I wake up one sunny morning, a day where I should be flying out the door to train, and suddenly there I am looking at the rim of the dirty green bucket (mine is green for some reason). Unfortunately, I'm on the inside looking up and out. I'm tired, and my motivation is gone. While I was busy having fun, I stopped listening to my body, stopped thinking about nutrition, massage, sleep.

PIC and I coined the term "the bucket" in our training last year. Being "in the bucket" is getting to that place in your training where you are tapped, your done, your kaput, you've burrowed yourself into a hole because you push push pushed, until you had no more push left.

But, Sonja, you've always been coached? Aren't training plans written so that when you do them they don't put you in the bucket? Well, as much as this feels like a very sticky subject, the short answer is "no". Intensity can be added, the "yes" girl can appear, communication can falter. Training plans are a guide and really the only way for your coach to keep you out of the bucket (other than giving you easy breezy work all the time that makes you want to kick the bucket...or kick his bucket) is to have super strong lines of communication.

If it is left completely up to me to bring it up to my coach when I "see the bucket" approaching, then we are both screwed. With an athlete like me, a coach must constantly ask, must constantly keep the lines of communication open, because my proclivity is to turn a blind eye to any appearance of the bucket, to keep on keeping on. But, I am honest, and if my coach is asking the right questions and not casting me as a quitter for telling the truth, I will tell the truth, always.

One might think, rubbish. It's the athletes role to come to the coach when they are seeing the bucket, the coach shouldn't have to poke and prod the athlete everyday to make sure there are no "bucket sightings".

I tried that...I ended up in the bucket.

I kid, kinda. However, yes, there is a big role that I must play to keep myself out of the bucket. I must be honest with myself, and separate emotional determination from stupidity. It's not an exact line though, it's kinda grey. Training forces us to push through, to man up, to Cave[wo]man up. There are times when you know you need to strengthen your emotional fortitude and it is for the right reasons. However, we have all been in that place where you know you should stay in bed and you push anyways because your AFRAID that the workout you're about to miss is the one that would have mattered. Being smart is knowing that no one workout matters, they all matter, and they all don't.
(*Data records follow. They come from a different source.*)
Definition at_ResponseBody (a : anthropicTranslator) (body : reader) (traced : bool) :
    anthropicTranslator * (list Header * option string * TokenUsage * string * option error) :=
  if at_stream a then
    match rd_err body with
    | Some e => (a, ([], None, zeroUsage, at_requestModel a, Some (Errorf_w "failed to read body: " e)))
    | None =>
        let '(st, rest) := scanLines (messages_line traced) (at_scan a) "" (at_buffered a +:+ rd_data body) in
        let a := at_scanned st (updateTotalTokens (an_usage st)) rest a in
        (a, ([], None, at_streamingTokenUsage a, cmp_Or (at_streamingResponseModel a) (at_requestModel a), None))
    end
  else
    match decode_MessagesResponse body with
    | inl resp =>
        (a, ([], None, match mr_Usage resp with Some u => extractUsage u | None => zeroUsage end, cmp_Or (mr_Model resp) (at_requestModel a), None))
    | inr e => (a, ([], None, zeroUsage, "", Some (Errorf_w "failed to unmarshal body: " e)))
    end.

Definition anthropicErrorType (statusCode : string) : string :=
  if bool_decide (statusCode = "400") then "invalid_request_error"
  else if bool_decide (statusCode = "401") then "authentication_error"
  else if bool_decide (statusCode = "403") then "permission_error"
  else if bool_decide (statusCode = "404") then "not_found_error"
  else if bool_decide (statusCode = "413") then "request_too_large"
  else if bool_decide (statusCode = "429") then "rate_limit_error"
  else if bool_decide (statusCode = "503") then "service_unavailable_error"
  else if bool_decide (statusCode = "529") then "overloaded_error"
  else "internal_server_error".

Definition at_ResponseError (respHeaders : headers) (body : reader) : outcome (list Header * option string) :=
  match Index (mget respHeaders contentTypeHeaderName) jsonContentType with
  | Some _ => Ok ([], None)
  | None =>
      match rd_err body with
      | Some e => Fail (Errorf_w "failed to read error body: " e)
      | None =>
          let! newBody := owrap "failed to marshal error body: " (marshal_AnthropicError
            {| ae_Type := "error"; ae_ErrorType := anthropicErrorType (mget respHeaders statusHeaderName); ae_Message := rd_data body |}) in
          Ok ([(contentTypeHeaderName, jsonContentType); (contentLengthHeaderName, itoa (String.length newBody))], Some newBody)
      end
  end.

(** *** Anthropic on GCP *)

Definition anthropicVersionKey : string := "anthropic_version".
Definition anthropicBetaHeaderName : string := "anthropic-beta".

Definition buildGCPModelPathSuffix (publisher model gcpMethod : string) (queryParams : list string) : string :=
  "publishers/" +:+ publisher +:+ "/models/" +:+ model +:+ ":" +:+ gcpMethod +:+
  match queryParams with [] => "" | _ => "?" +:+ Join queryParams "&" end.

(** The fields of the embedded translator and those that shadow them. *)
Record gcpAnthropicTranslator := {
  ga_embedded : anthropicTranslator;
  ga_apiVersion : string;
  ga_modelNameOverride : string;
  ga_requestModel : string;
  ga_anthropicBetas : list string;
  ga_betaFilterMode : string;
  ga_betaFilterValues : list string;
}.

Definition zeroAnthropicTranslator : anthropicTranslator :=
  {| at_modelNameOverride := ""; at_path := ""; at_rawQuery := ""; at_requestModel := ""; at_stream := false; at_buffered := "";
     at_streamingResponseModel := ""; at_streamingTokenUsage := zeroUsage; at_recorded := [] |}.

Definition NewAnthropicToGCPAnthropicTranslator (apiVersion modelNameOverride : string) : gcpAnthropicTranslator :=
  {| ga_embedded := zeroAnthropicTranslator; ga_apiVersion := apiVersion; ga_modelNameOverride := modelNameOverride; ga_requestModel := "";
     ga_anthropicBetas := []; ga_betaFilterMode := ""; ga_betaFilterValues := [] |}.

Definition ga_SetRequestHeaders (a : gcpAnthropicTranslator) (hs : headers) : gcpAnthropicTranslator :=
  {| ga_embedded := ga_embedded a; ga_apiVersion := ga_apiVersion a; ga_modelNameOverride := ga_modelNameOverride a;
     ga_requestModel := ga_requestModel a; ga_anthropicBetas := parseCommaSeparatedHeader hs anthropicBetaHeaderName;
     ga_betaFilterMode := ga_betaFilterMode a; ga_betaFilterValues := ga_betaFilterValues a |}.

Definition ga_SetHeaderValueFilter (a : gcpAnthropicTranslator) (name mode : string) (values : list string) : gcpAnthropicTranslator :=
  if negb (EqualFold name anthropicBetaHeaderName) then a
  else {| ga_embedded := ga_embedded a; ga_apiVersion := ga_apiVersion a; ga_modelNameOverride := ga_modelNameOverride a;
          ga_requestModel := ga_requestModel a; ga_anthropicBetas := ga_anthropicBetas a; ga_betaFilterMode := mode; ga_betaFilterValues := values |}.

Definition ga_request (model : string) (stream : bool) (a : gcpAnthropicTranslator) : gcpAnthropicTranslator :=
  {| ga_embedded := at_request (at_rawQuery (ga_embedded a)) (at_requestModel (ga_embedded a)) stream (ga_embedded a);
     ga_apiVersion := ga_apiVersion a; ga_modelNameOverride := ga_modelNameOverride a; ga_requestModel := model;
     ga_anthropicBetas := ga_anthropicBetas a; ga_betaFilterMode := ga_betaFilterMode a; ga_betaFilterValues := ga_betaFilterValues a |}.

(** [v, _ := f()]: the value when [f] succeeds, nil otherwise. *)
Definition value_of (r : outcome string) : string := match r with Ok s => s | _ => "" end.

(** The header of a filter that changed the values. *)
Definition betaHeader (betas : list string * bool) : list Header :=
  if betas.2 then [(anthropicBetaHeaderName, Join betas.1 ",")] else [].

Definition ga_RequestBody (a : gcpAnthropicTranslator) (raw : option string) (req : option MessagesRequest) (_ : bool) :
    gcpAnthropicTranslator * outcome (list Header * option string) :=
  match req with
  | None => (a, Panic "nil request")
  | Some req =>
      let a := ga_request (cmp_Or (ga_modelNameOverride a) (mq_Model req)) (mq_Stream req) a in
      if bool_decide (ga_apiVersion a = "") then
        (a, Fail (errors_New "anthropic_version is required for GCP Vertex AI but not provided in backend configuration"))
      else
        let mutatedBody := value_of (sjson_SetBytes (default "" raw) anthropicVersionKey (ga_apiVersion a)) in
        let newBody := value_of (sjson_DeleteBytes mutatedBody "model") in
        let specifier := if mq_Stream req then "streamRawPredict" else "rawPredict" in
        let path := buildGCPModelPathSuffix "anthropic" (ga_requestModel a) specifier [] in
        (a, Ok ([(pathHeaderName, path); (contentLengthHeaderName, itoa (String.length newBody))] ++
                betaHeader (filterHeaderValues (ga_anthropicBetas a) (ga_betaFilterMode a) (ga_betaFilterValues a)), Some newBody))
  end.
I have learned that stress (like the relationship bull shit kind) + training hard will result in a bucket appearing on your front doorstep. You'll be all set to head out, thinking that you are handing "things" okay, that you are going to be able to separate the key ingredients in your life, and boom "bucket on the doorstep".

How does one get out of the bucket? It really depends on the athlete. My bucket recovery rate is about 3-4 days. I sleep. I retreat into my Sonja cave. Nobody hears from me for several days, mostly because I will sleep 13-16 hours a day, completing only the tasks which I am legally required to do. At times Troy has had to take time off work because I can barely parent. During my waking hours I usually read, and take baths. Then I crawl back in my bed. Times spent "in the bucket" tend to be a period of slight depression for me, especially if the bucket was facilitated by relationship stress.

(By the way, in "relationship" I do not mean Troy, he has never brought on a bucket, he's always just there to catch me when I fall, or more likely to slowly pull me out of the deep bucket when I am laying at the bottom. Yes, I am lucky beyond measure)

Three to four days later I emerge, with a smile on my face, a few books completed, and a zest to get back out there swimming, running, and riding hard. the bucket is nowhere to be found, it is distant memory. I'm back to being a "yes" girl and begging to be dragged along.

This year, it is my hope that things are different, both for PIC and I. We have spent unnecessary time in the bucket and I am hopeful that we can help each other, help Chuckie, help us to keep the bucket at bay.